Montando una bicicletada escolar

¿Por qué los niños no van al colegio andando o en bicicleta?

Los padres ven más seguro trasladarlos en sus coches, los niños creen que es mucha distancia, y el centro teme por la seguridad de los alumnos fuera de su recinto.


Pero, ¿podemos hacer algo para cambiar esos pensamientos?


La bicicletada

La experiencia que cuento comienza con un e-mail remitido a la Dirección del Colegio señalando la situación de caos circulatorio provocado en las salidas y entradas del centro, y planteando como solución la promoción de la movilidad activa (caminar y bicicleta). 

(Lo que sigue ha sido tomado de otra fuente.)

(** * ts-path (alias-it): discovery, alias derivation, conflict resolution,
      validation and tsconfig merging

    A shallow embedding of [src/types.ts], [src/utils/fileUtils.ts],
    [src/PathMapper.ts] and [src/index.ts].

    Conventions of the embedding.
    - A JavaScript string is a [string]; one [ascii] stands for one UTF-16
      code unit, so [String.length] is [.length].  The code only tells apart
      the ASCII classes [a-z], [A-Z], [0-9], [_] and white space.
    - A JavaScript object used as a dictionary ([PathMapping], the nodes of a
      parsed [tsconfig.json]) is a [gmap string _]: the own enumerable
      properties, compared as JSON documents are (key order ignored).
    - An ES [Map] keeps its insertion order, which the code iterates over: it
      is an association list.
    - A call that may throw returns an [outcome]; the payload of [Throw] is
      the text that a template literal [`${error}`] renders for the thrown
      value (the texts of the engine's own [TypeError]s are abridged).
    - The sources are ES modules, hence strict mode: assigning a property to
      a primitive value throws.
    - Node's [path] module, the collation behind [localeCompare], the glob and
      directory listers and the file system are the environment: they are the
      [Variable]s of the section.  The class is first studied for arbitrary
      listers; the listers of [FileUtils] have a section of their own, over
      [glob], [fs.readdir] and [fs.stat], and the last section puts them
      under the class, as the constructor and [src/index.ts] do.
    - Depths are integers. *)

From Stdlib Require Import ZArith Lia Ascii String Sorted.
From stdpp Require Import base option list gmap strings pretty fin_maps.

Local Open Scope Z_scope.
Local Set Warnings "-clear-no-such-hyp".

(** ** Exceptions *)

Inductive outcome (A : Type) : Type :=
| Ok (a : A)
| Throw (e : string).
Arguments Ok {A} a.
Arguments Throw {A} e.

(** Sequencing: a statement that throws ends the block. *)
Global Instance outcome_bind : MBind outcome := λ A B k m,
  match m with
  | Ok a => k a
  | Throw e => Throw e
  end.

(** [try { body } catch (error) { handler(`${error}`) }] *)
Definition try_catch {A : Type} (body : outcome A) (handler : string → outcome A) : outcome A :=
  match body with
  | Ok a => Ok a
  | Throw e => handler e
  end.

(** [new Error(message)] rendered by a template literal. *)
Definition Error (message : string) : string := "Error: " +:+ message.

(** ** src/types.ts *)

Inductive PathType : Type := directory | file.

Global Instance PathType_eq_dec : EqDecision PathType.
Proof. solve_decision. Defined.

Module DiscoveredPath.
Record t : Type := mk {
  alias : string;
  path : string;
  relativePath : string;
  type : PathType;
  depth : Z
}.
End DiscoveredPath.

Abbreviation PathMapping := (gmap string string).

(** The return type of [resolveAliasConflict]. *)
Module Resolved.
Record t : Type := mk {
  alias : string;
  path : string
}.
End Resolved.

Module PathMapperResult.
Record t : Type := mk {
  mappings : PathMapping;
  discovered : list DiscoveredPath.t;
  suggestions : list string;
  warnings : list string;
  errors : list string
}.
End PathMapperResult.

Inductive Severity : Type := error | warning | info.

Global Instance Severity_eq_dec : EqDecision Severity.
Proof. solve_decision. Defined.

Module ValidationIssue.
Record t : Type := mk {
  type : Severity;
  message : string;
  path : option string;
  suggestion : option string
}.
End ValidationIssue.

Module ValidationResult.
Record t : Type := mk {
  isValid : bool;
  issues : list ValidationIssue.t
}.
End ValidationResult.

(** ** Characters and the three regular-expression replacements *)

Definition code (c : ascii) : N := N_of_ascii c.

Definition between (lo hi : N) (c : ascii) : bool :=
  ((lo <=? code c) && (code c <=? hi))%N.

Definition is_lower : ascii → bool := between 97 122.
Definition is_upper : ascii → bool := between 65 90.
Definition is_digit : ascii → bool := between 48 57.

(** [[a-zA-Z]] *)
Definition is_letter (c : ascii) : bool := is_lower c || is_upper c.

(** [[a-zA-Z0-9]] *)
Definition is_alnum (c : ascii) : bool := is_letter c || is_digit c.

(** [\w], that is [[A-Za-z0-9_]] *)
Definition is_word (c : ascii) : bool := is_alnum c || (code c =? 95)%N.

(** [\s] on the code units below 256: TAB, LF, VT, FF, CR, space, NBSP. *)
Definition is_space (c : ascii) : bool :=
  between 9 13 c || (code c =? 32)%N || (code c =? 160)%N.

(** [char.toUpperCase()] and [char.toLowerCase()] for a [char] matched by
    [(\w)]: only the ASCII letters change. *)
Definition toUpperCase (c : ascii) : ascii :=
  if is_lower c then ascii_of_N (code c - 32) else c.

Posteriores conversaciones, enmarcadas dentro de un movimiento de participación de las familias en el centro educativo, culminaron con una circular general remitida por el Colegio a todos los alumnos, al inicio de curso, donde se rogaba mayor racionalidad en las entradas y salidas, y donde además se propuso una salida voluntaria para familias y profesores, en bicicleta, el viernes 29 de septiembre de 2017, a las 17:30, por un recorrido que permitía circular sin problema a personas de todas las edades y destrezas. Además de la circular remitida, se realizaron recordatorios por las redes sociales del centro y de las propias familias.

 Llegó el día, y la sorpresa fue mayúscula. ¡¡¡ 150 bicicletas !!! esperaban con ilusión en las puertas del centro, puntuales, con alegría y emoción: familias con niños de todas las edades y 6 profesores del centro dispuestos a recorrer, en ambiente festivo, los 10 km planteados (ida y vuelta).

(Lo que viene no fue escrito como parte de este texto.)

(** * The prediction request pipeline of [src/index.ts]

    A shallow embedding of the [POST /predict] handler: the lazily filled
    module-level model slot, the image-to-tensor preprocessing, the
    inference call, the score-to-label rule, the Firestore write and the
    tensor clean-up.

    - JavaScript numbers are IEEE binary64 values, taken from the
      Standard Library's executable specification [spec_float]
      (precision 53, [emax] 1024).
    - Tensor elements are exact rationals: the float32 rounding inside the
      TensorFlow kernels is idealised away, the shapes and the
      interpolation scheme are kept.
    - The handler is an [async] function.  It is cut at its [await]s into
      atomic segments; one segment runs to completion, as JavaScript
      does, and a scheduler interleaves the segments of several requests
      over the shared process state. *)

From Stdlib Require Import ZArith QArith Qround Qabs Lia Lqa SpecFloat.
From stdpp Require Import gmap strings list pretty.

Local Open Scope Z_scope.

(** ** JavaScript numbers and the two conversions the handler uses *)

Module JS.

Definition prec : Z := 53.
Definition emax : Z := 1024.

Definition number := spec_float.

(** [a * b], [a / b], [a > b] and [a <= b] on Numbers. *)
Definition mul (a b : number) : number := SFmul prec emax a b.
Definition div (a b : number) : number := SFdiv prec emax a b.
Definition gt (a b : number) : bool := SFltb b a.
Definition le (a b : number) : bool := SFleb a b.

(** The Number nearest to [m * 2^e]. *)
Definition of_dyadic (m e : Z) : number := binary_normalize prec emax m e false.

Definition num_0 : number := S754_zero false.
Definition num_1 : number := Eval vm_compute in of_dyadic 1 0.
Definition num_50 : number := Eval vm_compute in of_dyadic 50 0.
Definition num_100 : number := Eval vm_compute in of_dyadic 100 0.

(** The exact rational a finite Number stands for (0 for the others). *)
Definition to_Q (x : number) : Q :=
  match x with
  | S754_finite s m e =>
      let z := if s then Zneg m else Zpos m in
      match e with
      | Z0 => z # 1
      | Zpos p => (z * 2 ^ Zpos p) # 1
      | Zneg p => z # (2 ^ p)
      end
  | _ => 0%Q
  end.

Definition is_finite (x : number) : bool :=
  match x with
  | S754_finite _ _ _ | S754_zero _ => true
  | _ => false
  end.

(** The text [Number.prototype.toFixed] returns, by its grammar rather
    than by its characters:
    - ["NaN"];
    - ["Infinity"] and ["-Infinity"];
    - for [10^21 <= |x|], the text of [Number::toString], which
      denotes [x] itself;
    - otherwise a sign and the decimal digits of an integer [n] with
      the point [f] digits from the right: [TxtDecimal s n f] reads
      [n / 10^f]. *)
Inductive text :=
| TxtNaN
| TxtInfinity (neg : bool)
| TxtNumber (neg : bool) (m : positive) (e : Z)
| TxtDecimal (neg : bool) (n : Z) (f : Z).

(** [k <= m * 2^e], decided on integers. *)
Definition dyadic_geb (m : positive) (e : Z) (k : Z) : bool :=
  match e with
  | Z0 => k <=? Zpos m
  | Zpos p => k <=? Zpos m * 2 ^ Zpos p
  | Zneg p => k * 2 ^ Zpos p <=? Zpos m
  end.

(** ECMAScript, Number.prototype.toFixed step 10.a: "let n be an
    integer for which n / 10^f - x is as close to zero as possible; if
    there are two such n, pick the larger n", for [x = m * 2^e]. *)
Definition nearest_scaled (f : Z) (m : positive) (e : Z) : Z :=
  match e with
  | Z0 => Zpos m * 10 ^ f
  | Zpos p => Zpos m * 2 ^ Zpos p * 10 ^ f
  | Zneg p => (2 * (Zpos m * 10 ^ f) + 2 ^ Zpos p) / 2 ^ (Zpos p + 1)
  end.

(** [x.toFixed(f)] for [0 <= f <= 100].  A negative zero is not
    [< 0], so it prints without a sign. *)
Definition toFixed (x : number) (f : Z) : text :=
  match x with
  | S754_nan => TxtNaN
  | S754_infinity s => TxtInfinity s
  | S754_zero _ => TxtDecimal false 0 f
  | S754_finite s m e =>
      if dyadic_geb m e (10 ^ 21) then TxtNumber s m e
      else TxtDecimal s (nearest_scaled f m e) f
  end.

(** [parseFloat] on such a text: the Number nearest to the decimal it
    reads, which for [n / 10^f] is the correctly rounded quotient of
    the two integers. *)
Definition parseFloat (t : text) : number :=
  match t with
  | TxtNaN => S754_nan
  | TxtInfinity s => S754_infinity s
  | TxtNumber s m e => S754_finite s m e
  | TxtDecimal s n f =>
      match n with
      | Zpos p => div (S754_finite s p 0) (S754_finite false (Z.to_pos (10 ^ f)) 0)
      | _ => S754_zero s
      end
  end.

(** The characters of a decimal text, for the cases the handler meets
    in practice. *)
Definition pad_left (k : nat) (s : string) : string :=
  String.concat EmptyString (replicate (k - String.length s) "0"%string) +:+ s.

Definition render (t : text) : option string :=
  match t with
  | TxtNaN => Some "NaN"%string
  | TxtInfinity s => Some ((if s then "-" else EmptyString) +:+ "Infinity")%string
  | TxtNumber _ _ _ => None
  | TxtDecimal s n f =>
      let sign := (if s then "-" else EmptyString)%string in
      let whole := pretty (Z.to_N (n / 10 ^ f)) in
      if f =? 0 then Some (sign +:+ whole)
      else Some (sign +:+ whole +:+ "." +:+
                 pad_left (Z.to_nat f) (pretty (Z.to_N (n mod 10 ^ f))))
  end.

End JS.

(** ** Tensors and the TensorFlow operations of the preprocessing step *)

Module Tf.

(** A dense tensor: its shape and its elements in row-major order. *)
Record tensor := Tensor { shape : list nat; values : list Q }.

Definition numel (sh : list nat) : nat := foldr Nat.mul 1%nat sh.

(** Linear interpolation, as the kernel writes it: [a + (b - a) * t]. *)
Definition lerp (a b t : Q) : Q := (a + (b - a) * t)%Q.

(** The source coordinate of output index [i] along one axis:
    [i * (old / new)], with neither corner alignment nor half-pixel
    centres (the defaults of [tf.image.resizeBilinear]).  Returns the
    lower index, the upper index and the fractional weight. *)
Definition source_coord (old new i : nat) : nat * nat * Q :=
  let frac := (inject_Z (Z.of_nat i) * (Z.of_nat old # Pos.of_nat new))%Q in
  let lo := Z.max 0 (Qfloor frac) in
  let hi := Z.min (Z.of_nat old - 1) (Qceiling frac) in
  (Z.to_nat lo, Z.to_nat hi, (frac - inject_Z lo)%Q).

(** Element [(b, y, x, ch)] of a [_ x h x w x c] batch of images. *)
Definition pixel (h w c : nat) (d : list Q) (b y x ch : nat) : Q :=
  nth ((((b * h + y) * w + x) * c + ch)%nat) d 0%Q.

Definition resize_pixel (h w c newH newW : nat) (d : list Q) (b y x ch : nat) : Q :=
  let '(y0, y1, fy) := source_coord h newH y in
  let '(x0, x1, fx) := source_coord w newW x in
  let top := lerp (pixel h w c d b y0 x0 ch) (pixel h w c d b y0 x1 ch) fx in
  let bottom := lerp (pixel h w c d b y1 x0 ch) (pixel h w c d b y1 x1 ch) fx in
  lerp top bottom fy.

Definition resize_values (n h w c newH newW : nat) (d : list Q) : list Q :=
  flat_map (fun b =>
    flat_map (fun y =>
      flat_map (fun x =>
        List.map (fun ch => resize_pixel h w c newH newW d b y x ch) (seq 0 c))
        (seq 0 newW))
      (seq 0 newH))
    (seq 0 n).

(** [tf.image.resizeBilinear(images, [newH, newW])]: a rank-3 image or
    a rank-4 batch; any other rank is rejected with an exception
    ([None]). *)
Definition resizeBilinear (images : tensor) (newH newW : nat) : option tensor :=
  match shape images with
  | [h; w; c] =>
      Some (Tensor [newH; newW; c] (resize_values 1 h w c newH newW (values images)))
  | [n; h; w; c] =>
      Some (Tensor [n; newH; newW; c] (resize_values n h w c newH newW (values images)))
  | _ => None
  end.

El recorrido discurrió sin incidentes, con bastante improvisación y autogestión en los pasos de cebra que la senda ciclista atravesaba, y con algunos tramos que necesariamente discurrieron por calzada, habida cuenta del voluminoso pelotón. El grupo llegó compacto hasta el final, y celebró la aventura con una parada en el parque infantil / cafetería. Los niños descubrieron que podían recorrer 5 kilómetros sin pausa ni cansancio y en poco tiempo (30 minutos), los padres comprobaron cómo se abría la posibilidad de realizar salidas familiares o incluso acudir al colegio en bici, y los profesores se alegraban por la experiencia conjunta.

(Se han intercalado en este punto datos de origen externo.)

(** * The incremental load-test orchestrator (JitsiLoadTestOrchestrator)

    A shallow embedding of the orchestrator class: its capacity
    arithmetic, the incremental test loop with on-demand scaling, the
    classification and metric extraction applied to the raw test output,
    and the final report.

    Conventions of the embedding.
    - A JavaScript string is the list of its UTF-16 code units ([N]).
    - Participant counts and node counts are integers ([Z]); the
      configuration reads them with [parseInt], so they are
      integer-valued, and the embedding is exact as long as they stay in
      the range where binary64 arithmetic on integers is exact.
    - [Math.ceil (a / b)] and [Math.floor (m * 0.8)] are computed on exact
      rationals ([Q]); the success rate, where [0 / 0] matters, is
      computed on binary64 floats ([PrimFloat]).
    - Everything outside the process (doctl, ssh, the clock, the file
      system) is a [world]: a family of replies indexed by the number of
      external calls made so far.  Each external call is logged in the
      [trace] component of the state, with the size of the node registry
      at that moment.
    - An [async] method is a function from the state to a result, a value
      or a thrown message, and the state it leaves; messages printed on
      the console are left out.
    - The test loop need not terminate (the increment may be negative), so
      it takes a bound on the number of its iterations, the fuel; a
      property proved for every fuel holds at every point of a run. *)

From Stdlib Require Import String Ascii.
From Stdlib Require Import ZArith QArith Qround List Bool Lia.
From Stdlib Require Import Floats Uint63.
Import ListNotations.
Open Scope Z_scope.

(** ** JavaScript strings *)

Module JS.

Definition jsstring := list N.

Definition lit (s : string) : jsstring :=
  map N_of_ascii (list_ascii_of_string s).

Fixpoint str_eqb (a b : jsstring) : bool :=
  match a, b with
  | [], [] => true
  | x :: a', y :: b' => N.eqb x y && str_eqb a' b'
  | _, _ => false
  end.

(** [startsWith pat s]: [pat] is a prefix of [s]. *)
Fixpoint startsWith (pat s : jsstring) : bool :=
  match pat, s with
  | [], _ => true
  | _ :: _, [] => false
  | p :: pat', c :: s' => N.eqb p c && startsWith pat' s'
  end.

Experimento muy recomendable: ayudar a re-descubrir la bicicleta

Me he animado a escribir sobre esta experiencia para mostrar como con pequeños gestos los niños reaccionan con mucha emoción e incorporan la bicicleta en su cotidianeidad, los padres asimilan las capacidades de sus hijos, y los profesores amplían el vínculo con las familias.

No es necesario disponer de grandes instalaciones, coordinar complejos eventos o tener unas condiciones físicas extraordinarias. 

Basta con una circular y una propuesta ilusionante.